##### Excerpted data

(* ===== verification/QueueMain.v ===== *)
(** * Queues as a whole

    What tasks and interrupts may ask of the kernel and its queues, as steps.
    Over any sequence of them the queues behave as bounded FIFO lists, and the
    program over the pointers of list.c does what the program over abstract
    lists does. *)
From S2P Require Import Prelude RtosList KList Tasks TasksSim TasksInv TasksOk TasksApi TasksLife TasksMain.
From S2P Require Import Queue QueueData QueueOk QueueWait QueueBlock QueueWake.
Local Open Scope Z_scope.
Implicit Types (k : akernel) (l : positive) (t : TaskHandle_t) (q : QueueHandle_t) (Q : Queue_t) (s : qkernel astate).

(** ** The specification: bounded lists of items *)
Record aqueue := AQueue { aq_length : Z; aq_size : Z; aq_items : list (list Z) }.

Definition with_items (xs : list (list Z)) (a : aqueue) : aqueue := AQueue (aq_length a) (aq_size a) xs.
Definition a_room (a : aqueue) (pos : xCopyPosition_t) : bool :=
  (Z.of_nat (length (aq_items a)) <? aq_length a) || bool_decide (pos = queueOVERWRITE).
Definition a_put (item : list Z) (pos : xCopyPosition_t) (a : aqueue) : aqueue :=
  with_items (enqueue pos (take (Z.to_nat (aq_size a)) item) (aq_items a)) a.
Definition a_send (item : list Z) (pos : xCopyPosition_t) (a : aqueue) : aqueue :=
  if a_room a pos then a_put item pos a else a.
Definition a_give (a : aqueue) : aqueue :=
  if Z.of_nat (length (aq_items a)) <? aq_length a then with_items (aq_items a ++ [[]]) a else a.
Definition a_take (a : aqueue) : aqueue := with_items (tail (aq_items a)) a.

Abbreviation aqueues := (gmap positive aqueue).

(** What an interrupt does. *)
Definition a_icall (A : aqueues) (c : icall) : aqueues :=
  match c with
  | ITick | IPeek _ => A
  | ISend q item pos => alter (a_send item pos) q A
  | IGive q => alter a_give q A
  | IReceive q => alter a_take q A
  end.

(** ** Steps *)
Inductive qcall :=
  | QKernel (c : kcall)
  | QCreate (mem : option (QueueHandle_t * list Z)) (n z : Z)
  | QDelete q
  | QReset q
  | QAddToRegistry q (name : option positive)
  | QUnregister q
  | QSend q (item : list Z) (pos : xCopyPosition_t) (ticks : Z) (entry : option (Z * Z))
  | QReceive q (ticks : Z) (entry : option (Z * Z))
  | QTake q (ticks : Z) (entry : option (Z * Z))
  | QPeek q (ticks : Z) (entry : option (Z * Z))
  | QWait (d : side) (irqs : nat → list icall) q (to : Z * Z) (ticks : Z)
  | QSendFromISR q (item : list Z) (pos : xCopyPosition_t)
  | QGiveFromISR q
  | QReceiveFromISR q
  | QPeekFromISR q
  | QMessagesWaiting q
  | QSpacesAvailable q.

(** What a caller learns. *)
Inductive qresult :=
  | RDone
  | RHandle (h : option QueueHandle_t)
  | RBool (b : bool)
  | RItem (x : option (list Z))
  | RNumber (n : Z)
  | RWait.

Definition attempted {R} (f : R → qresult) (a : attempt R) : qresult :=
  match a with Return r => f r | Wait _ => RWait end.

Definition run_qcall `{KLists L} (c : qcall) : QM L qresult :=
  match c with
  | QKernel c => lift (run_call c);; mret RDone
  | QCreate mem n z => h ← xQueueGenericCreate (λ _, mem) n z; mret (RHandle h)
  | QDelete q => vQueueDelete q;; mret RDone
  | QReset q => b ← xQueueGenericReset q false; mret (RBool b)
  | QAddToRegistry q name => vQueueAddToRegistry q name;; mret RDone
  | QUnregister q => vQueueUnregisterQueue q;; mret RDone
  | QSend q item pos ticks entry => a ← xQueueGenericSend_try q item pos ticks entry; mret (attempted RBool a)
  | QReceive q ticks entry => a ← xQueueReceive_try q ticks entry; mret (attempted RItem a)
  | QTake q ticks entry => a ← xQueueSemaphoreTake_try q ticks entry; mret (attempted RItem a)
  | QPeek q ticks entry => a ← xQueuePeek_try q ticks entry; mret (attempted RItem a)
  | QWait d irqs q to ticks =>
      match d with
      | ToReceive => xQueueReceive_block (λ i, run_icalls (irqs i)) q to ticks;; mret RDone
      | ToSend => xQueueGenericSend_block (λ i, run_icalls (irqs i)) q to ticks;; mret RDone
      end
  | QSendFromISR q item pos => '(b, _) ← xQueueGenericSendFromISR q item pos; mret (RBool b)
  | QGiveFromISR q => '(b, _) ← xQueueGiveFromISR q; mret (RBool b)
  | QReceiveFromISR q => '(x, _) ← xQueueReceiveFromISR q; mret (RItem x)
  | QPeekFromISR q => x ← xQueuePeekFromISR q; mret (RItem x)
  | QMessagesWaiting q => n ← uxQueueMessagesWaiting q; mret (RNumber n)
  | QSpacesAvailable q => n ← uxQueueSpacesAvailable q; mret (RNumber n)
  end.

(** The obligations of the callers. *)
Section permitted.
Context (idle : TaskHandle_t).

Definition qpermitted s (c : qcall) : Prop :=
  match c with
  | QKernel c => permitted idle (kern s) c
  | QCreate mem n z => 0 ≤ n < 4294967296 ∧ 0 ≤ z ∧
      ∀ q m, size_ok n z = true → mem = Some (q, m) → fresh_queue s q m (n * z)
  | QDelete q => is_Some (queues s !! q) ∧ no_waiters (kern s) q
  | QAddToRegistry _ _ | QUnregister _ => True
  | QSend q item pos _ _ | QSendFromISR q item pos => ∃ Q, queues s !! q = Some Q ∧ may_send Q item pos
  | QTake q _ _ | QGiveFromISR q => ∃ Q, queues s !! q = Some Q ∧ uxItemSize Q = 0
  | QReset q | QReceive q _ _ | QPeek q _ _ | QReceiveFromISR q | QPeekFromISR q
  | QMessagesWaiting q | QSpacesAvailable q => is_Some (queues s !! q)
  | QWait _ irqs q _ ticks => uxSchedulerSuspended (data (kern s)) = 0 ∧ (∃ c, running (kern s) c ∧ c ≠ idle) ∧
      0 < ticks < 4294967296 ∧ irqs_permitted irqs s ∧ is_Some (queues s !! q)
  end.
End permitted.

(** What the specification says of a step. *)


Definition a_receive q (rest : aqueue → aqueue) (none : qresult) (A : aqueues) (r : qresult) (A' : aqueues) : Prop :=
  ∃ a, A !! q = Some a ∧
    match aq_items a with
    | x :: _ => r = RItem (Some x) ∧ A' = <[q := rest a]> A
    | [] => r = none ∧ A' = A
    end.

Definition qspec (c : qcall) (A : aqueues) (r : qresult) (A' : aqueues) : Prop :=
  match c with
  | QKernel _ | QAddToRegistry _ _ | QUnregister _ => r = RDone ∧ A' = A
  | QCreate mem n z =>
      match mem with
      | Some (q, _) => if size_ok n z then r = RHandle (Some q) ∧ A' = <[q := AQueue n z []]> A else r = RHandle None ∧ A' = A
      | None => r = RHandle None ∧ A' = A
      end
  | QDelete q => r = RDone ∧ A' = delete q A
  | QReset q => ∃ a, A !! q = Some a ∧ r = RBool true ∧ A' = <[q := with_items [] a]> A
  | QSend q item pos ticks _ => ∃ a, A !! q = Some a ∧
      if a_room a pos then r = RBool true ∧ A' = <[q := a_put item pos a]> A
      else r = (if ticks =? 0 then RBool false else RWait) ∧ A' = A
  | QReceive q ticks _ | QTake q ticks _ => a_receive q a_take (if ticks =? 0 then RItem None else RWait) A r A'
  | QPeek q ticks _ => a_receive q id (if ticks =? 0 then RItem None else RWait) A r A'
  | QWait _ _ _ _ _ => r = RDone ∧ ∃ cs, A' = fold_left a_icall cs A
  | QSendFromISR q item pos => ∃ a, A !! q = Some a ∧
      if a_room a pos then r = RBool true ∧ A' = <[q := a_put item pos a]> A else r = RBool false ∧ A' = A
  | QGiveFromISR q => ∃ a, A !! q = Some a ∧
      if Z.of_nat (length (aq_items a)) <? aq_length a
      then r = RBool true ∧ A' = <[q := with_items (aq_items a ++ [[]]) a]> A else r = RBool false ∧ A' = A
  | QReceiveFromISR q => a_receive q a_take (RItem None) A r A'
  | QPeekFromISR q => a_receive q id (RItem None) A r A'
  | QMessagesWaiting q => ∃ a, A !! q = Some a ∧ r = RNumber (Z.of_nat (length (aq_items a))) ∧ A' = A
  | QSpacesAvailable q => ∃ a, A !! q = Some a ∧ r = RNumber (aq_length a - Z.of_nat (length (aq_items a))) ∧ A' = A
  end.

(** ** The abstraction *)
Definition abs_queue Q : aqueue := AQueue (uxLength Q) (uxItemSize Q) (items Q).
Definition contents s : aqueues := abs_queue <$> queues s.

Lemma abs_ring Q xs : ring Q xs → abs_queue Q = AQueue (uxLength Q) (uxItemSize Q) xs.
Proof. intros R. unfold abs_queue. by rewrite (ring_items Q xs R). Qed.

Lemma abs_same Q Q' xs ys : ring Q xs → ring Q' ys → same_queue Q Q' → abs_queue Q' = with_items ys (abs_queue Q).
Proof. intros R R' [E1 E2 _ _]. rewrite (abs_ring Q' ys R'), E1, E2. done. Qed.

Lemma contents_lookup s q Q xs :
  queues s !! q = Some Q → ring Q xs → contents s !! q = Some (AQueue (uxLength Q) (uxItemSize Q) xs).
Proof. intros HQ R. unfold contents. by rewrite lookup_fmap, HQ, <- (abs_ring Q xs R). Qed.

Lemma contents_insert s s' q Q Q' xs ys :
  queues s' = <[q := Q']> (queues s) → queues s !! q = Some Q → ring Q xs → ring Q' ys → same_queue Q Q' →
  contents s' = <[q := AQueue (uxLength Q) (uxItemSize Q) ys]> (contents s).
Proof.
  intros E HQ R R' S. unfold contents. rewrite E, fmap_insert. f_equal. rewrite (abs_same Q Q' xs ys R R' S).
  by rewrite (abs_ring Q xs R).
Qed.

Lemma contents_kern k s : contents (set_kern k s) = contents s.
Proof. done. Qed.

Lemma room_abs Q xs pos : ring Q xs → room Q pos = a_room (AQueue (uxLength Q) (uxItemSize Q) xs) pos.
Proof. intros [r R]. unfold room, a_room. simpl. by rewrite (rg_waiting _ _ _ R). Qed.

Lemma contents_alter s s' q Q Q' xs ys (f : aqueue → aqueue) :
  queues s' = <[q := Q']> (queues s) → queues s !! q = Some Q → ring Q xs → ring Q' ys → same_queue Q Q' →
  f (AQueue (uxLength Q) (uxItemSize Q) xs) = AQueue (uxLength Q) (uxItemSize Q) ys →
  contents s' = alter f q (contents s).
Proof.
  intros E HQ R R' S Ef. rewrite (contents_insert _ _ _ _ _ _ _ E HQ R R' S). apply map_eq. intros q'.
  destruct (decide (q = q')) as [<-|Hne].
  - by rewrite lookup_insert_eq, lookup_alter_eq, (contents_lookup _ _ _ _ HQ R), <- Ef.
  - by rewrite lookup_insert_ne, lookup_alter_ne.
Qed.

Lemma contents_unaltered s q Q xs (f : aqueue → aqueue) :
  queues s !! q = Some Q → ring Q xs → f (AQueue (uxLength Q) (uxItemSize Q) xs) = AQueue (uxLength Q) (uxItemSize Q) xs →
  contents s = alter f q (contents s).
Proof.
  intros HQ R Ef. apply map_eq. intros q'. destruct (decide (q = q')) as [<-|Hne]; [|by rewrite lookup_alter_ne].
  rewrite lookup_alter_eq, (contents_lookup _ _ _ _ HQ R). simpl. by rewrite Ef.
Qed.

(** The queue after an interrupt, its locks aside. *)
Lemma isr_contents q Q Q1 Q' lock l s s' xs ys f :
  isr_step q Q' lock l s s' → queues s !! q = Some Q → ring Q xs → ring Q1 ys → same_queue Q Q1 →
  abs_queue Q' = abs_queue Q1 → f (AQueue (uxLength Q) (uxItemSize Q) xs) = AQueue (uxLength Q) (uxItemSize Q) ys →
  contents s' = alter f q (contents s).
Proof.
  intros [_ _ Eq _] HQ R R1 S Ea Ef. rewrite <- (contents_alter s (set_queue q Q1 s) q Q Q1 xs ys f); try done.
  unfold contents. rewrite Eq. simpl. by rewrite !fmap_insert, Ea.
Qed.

##########
##### Excerpted data

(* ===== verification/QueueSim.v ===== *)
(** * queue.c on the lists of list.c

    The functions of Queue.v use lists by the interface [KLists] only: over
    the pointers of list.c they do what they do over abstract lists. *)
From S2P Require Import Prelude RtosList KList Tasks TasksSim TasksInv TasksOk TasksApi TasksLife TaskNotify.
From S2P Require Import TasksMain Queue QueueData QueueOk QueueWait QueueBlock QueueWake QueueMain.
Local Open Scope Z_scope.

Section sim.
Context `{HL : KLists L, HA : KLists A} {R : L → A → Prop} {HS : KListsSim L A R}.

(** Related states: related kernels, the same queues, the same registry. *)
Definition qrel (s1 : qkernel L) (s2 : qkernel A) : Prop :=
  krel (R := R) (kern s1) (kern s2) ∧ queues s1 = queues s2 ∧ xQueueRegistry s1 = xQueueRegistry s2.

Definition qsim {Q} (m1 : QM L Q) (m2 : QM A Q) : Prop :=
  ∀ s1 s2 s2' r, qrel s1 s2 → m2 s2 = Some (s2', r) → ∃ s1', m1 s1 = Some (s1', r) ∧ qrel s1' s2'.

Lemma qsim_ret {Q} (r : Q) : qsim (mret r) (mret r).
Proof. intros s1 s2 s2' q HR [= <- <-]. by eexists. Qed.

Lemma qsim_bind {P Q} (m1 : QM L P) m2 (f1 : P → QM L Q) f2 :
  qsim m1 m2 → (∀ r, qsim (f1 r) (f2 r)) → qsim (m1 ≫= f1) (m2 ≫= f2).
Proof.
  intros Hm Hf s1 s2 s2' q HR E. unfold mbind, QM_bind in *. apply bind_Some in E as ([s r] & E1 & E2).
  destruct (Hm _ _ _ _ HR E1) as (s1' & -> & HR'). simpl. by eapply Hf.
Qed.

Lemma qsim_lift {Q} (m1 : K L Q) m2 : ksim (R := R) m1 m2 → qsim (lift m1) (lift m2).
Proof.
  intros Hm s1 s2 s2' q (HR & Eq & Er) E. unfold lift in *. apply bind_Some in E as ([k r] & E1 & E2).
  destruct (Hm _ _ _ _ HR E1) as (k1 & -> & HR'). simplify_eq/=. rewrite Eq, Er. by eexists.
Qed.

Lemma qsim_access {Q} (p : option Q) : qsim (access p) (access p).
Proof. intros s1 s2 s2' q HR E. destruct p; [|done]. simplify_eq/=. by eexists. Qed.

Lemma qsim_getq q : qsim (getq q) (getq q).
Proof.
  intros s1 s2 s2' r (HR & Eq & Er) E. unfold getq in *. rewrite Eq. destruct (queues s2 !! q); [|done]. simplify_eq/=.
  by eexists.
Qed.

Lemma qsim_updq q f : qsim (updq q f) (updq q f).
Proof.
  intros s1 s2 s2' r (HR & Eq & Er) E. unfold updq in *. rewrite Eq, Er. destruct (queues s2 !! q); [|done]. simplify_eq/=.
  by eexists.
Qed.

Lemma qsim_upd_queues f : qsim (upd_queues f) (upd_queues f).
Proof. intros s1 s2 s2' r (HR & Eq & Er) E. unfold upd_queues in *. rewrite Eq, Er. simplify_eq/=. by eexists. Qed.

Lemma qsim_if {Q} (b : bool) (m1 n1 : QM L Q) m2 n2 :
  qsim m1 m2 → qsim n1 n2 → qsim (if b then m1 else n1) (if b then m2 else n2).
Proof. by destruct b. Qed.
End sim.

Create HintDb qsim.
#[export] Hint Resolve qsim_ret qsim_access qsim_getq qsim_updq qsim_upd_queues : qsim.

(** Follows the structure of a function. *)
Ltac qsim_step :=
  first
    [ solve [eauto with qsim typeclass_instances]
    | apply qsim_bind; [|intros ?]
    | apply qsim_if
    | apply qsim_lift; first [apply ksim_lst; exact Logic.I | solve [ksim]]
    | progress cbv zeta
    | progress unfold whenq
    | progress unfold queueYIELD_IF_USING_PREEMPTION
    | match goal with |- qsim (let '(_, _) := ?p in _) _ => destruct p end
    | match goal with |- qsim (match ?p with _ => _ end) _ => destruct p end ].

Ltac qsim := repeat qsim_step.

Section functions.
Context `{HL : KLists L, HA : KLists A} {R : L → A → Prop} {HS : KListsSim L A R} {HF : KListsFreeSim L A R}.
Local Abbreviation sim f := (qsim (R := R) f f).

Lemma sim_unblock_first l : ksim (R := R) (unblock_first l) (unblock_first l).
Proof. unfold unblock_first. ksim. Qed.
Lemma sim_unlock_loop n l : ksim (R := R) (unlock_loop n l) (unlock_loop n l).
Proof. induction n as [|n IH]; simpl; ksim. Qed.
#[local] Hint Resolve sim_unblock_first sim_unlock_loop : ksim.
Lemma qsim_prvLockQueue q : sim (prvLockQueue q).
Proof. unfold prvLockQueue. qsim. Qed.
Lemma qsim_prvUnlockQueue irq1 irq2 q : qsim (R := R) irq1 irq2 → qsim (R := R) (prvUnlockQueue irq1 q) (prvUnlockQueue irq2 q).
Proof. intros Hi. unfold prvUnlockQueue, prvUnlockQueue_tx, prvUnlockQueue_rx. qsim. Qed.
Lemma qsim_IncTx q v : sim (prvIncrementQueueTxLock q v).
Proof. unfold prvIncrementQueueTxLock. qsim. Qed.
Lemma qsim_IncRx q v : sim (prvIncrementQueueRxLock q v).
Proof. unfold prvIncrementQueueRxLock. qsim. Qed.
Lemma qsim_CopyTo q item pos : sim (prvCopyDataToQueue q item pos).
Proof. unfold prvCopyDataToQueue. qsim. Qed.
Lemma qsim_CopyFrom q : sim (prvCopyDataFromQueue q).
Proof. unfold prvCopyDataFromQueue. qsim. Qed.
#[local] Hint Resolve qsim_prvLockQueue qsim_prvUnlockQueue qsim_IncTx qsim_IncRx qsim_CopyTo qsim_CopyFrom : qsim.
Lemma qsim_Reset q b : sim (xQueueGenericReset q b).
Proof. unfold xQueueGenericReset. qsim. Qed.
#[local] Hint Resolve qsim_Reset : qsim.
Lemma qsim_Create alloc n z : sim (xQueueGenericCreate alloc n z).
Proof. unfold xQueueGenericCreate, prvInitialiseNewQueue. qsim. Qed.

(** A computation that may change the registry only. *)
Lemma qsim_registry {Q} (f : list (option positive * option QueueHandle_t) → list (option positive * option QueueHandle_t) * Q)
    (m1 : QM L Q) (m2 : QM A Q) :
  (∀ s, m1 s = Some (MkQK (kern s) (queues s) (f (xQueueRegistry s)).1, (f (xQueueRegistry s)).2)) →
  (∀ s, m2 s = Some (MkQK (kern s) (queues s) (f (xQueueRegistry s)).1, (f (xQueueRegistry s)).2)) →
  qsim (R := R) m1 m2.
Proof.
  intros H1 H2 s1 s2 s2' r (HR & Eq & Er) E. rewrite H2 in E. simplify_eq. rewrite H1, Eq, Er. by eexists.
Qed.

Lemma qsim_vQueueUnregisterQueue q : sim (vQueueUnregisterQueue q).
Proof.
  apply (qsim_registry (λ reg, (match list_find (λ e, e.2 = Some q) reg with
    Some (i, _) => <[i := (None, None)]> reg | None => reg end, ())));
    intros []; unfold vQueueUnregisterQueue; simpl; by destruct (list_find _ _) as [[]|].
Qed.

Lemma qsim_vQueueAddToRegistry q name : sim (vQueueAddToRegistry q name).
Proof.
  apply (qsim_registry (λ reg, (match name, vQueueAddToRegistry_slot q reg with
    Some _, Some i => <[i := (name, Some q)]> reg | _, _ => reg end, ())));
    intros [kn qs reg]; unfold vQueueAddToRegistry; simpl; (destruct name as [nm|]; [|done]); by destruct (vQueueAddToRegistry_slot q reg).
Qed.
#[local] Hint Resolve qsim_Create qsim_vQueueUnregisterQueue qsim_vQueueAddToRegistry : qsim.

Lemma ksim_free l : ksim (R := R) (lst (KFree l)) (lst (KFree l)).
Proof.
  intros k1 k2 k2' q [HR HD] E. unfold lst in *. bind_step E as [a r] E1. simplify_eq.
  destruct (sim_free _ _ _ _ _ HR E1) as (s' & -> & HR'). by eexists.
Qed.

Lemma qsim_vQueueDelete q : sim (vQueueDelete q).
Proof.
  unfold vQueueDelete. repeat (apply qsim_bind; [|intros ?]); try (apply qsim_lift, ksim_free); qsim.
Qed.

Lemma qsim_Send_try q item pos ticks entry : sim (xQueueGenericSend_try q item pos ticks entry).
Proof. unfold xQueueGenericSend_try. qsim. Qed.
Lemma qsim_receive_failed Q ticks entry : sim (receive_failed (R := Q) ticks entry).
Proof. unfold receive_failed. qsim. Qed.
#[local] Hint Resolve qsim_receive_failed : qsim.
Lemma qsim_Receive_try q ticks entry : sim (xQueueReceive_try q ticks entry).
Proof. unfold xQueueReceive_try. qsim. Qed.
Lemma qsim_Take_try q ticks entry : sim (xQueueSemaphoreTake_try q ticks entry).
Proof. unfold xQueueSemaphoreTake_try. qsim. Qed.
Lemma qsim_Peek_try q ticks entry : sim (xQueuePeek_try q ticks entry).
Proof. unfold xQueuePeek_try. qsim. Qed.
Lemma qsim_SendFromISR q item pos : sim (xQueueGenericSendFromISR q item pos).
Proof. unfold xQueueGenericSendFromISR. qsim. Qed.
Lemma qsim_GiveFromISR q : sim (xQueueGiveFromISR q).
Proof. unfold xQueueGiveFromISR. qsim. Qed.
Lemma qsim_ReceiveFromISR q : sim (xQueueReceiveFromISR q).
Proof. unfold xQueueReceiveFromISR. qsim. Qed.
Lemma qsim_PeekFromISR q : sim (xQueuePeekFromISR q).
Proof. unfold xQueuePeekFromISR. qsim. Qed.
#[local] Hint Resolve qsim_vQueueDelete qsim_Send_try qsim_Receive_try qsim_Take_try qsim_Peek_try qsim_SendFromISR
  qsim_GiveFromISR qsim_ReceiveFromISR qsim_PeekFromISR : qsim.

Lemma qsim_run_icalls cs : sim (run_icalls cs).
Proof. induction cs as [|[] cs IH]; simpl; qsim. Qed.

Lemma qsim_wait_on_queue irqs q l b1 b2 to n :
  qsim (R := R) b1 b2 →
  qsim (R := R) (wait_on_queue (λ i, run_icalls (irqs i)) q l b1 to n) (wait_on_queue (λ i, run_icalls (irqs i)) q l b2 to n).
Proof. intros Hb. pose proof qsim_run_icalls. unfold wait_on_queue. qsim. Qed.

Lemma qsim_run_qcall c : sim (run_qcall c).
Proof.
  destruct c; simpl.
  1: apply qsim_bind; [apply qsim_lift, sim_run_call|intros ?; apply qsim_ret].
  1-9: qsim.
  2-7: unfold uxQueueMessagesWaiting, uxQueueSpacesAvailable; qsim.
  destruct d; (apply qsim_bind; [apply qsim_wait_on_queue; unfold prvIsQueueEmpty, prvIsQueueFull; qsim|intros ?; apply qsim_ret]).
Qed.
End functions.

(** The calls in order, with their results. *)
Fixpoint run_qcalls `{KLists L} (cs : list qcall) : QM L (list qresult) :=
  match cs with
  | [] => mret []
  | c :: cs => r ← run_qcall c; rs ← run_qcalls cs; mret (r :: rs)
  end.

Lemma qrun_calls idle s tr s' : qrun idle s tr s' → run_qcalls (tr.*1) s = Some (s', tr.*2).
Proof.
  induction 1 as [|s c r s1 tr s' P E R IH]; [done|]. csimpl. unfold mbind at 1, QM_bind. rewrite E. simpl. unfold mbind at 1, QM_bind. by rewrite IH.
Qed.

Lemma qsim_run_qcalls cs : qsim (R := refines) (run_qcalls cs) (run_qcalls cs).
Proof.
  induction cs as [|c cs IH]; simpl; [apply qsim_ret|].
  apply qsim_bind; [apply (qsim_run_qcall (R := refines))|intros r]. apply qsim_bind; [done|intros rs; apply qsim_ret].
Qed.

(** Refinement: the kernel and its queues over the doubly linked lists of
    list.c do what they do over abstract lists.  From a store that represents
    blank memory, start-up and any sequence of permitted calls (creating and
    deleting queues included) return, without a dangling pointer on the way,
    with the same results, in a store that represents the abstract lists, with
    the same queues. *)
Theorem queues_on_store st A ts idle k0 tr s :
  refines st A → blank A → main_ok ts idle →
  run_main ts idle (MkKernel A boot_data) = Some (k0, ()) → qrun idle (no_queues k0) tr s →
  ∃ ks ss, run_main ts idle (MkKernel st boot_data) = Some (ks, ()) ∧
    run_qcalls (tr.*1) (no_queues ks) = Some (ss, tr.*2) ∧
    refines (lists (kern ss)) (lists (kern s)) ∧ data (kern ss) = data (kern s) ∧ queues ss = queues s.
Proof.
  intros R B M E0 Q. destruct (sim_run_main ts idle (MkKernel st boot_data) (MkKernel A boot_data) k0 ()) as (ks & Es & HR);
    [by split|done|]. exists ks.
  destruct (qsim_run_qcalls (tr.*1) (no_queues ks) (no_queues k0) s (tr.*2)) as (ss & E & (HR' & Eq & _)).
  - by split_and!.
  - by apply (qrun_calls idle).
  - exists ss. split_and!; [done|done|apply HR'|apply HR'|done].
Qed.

##########

* What the exercise asks *
Find the line with "(* ===== verification/QueueMain.v ===== *)" in the material above. Reproduce it and each line after it up to and including the line with "Over any sequence".

* Worked solution *
(* ===== verification/QueueMain.v ===== *)
(** * Queues as a whole

    What tasks and interrupts may ask of the kernel and its queues, as steps.
    Over any sequence of them the queues behave as bounded FIFO lists, and the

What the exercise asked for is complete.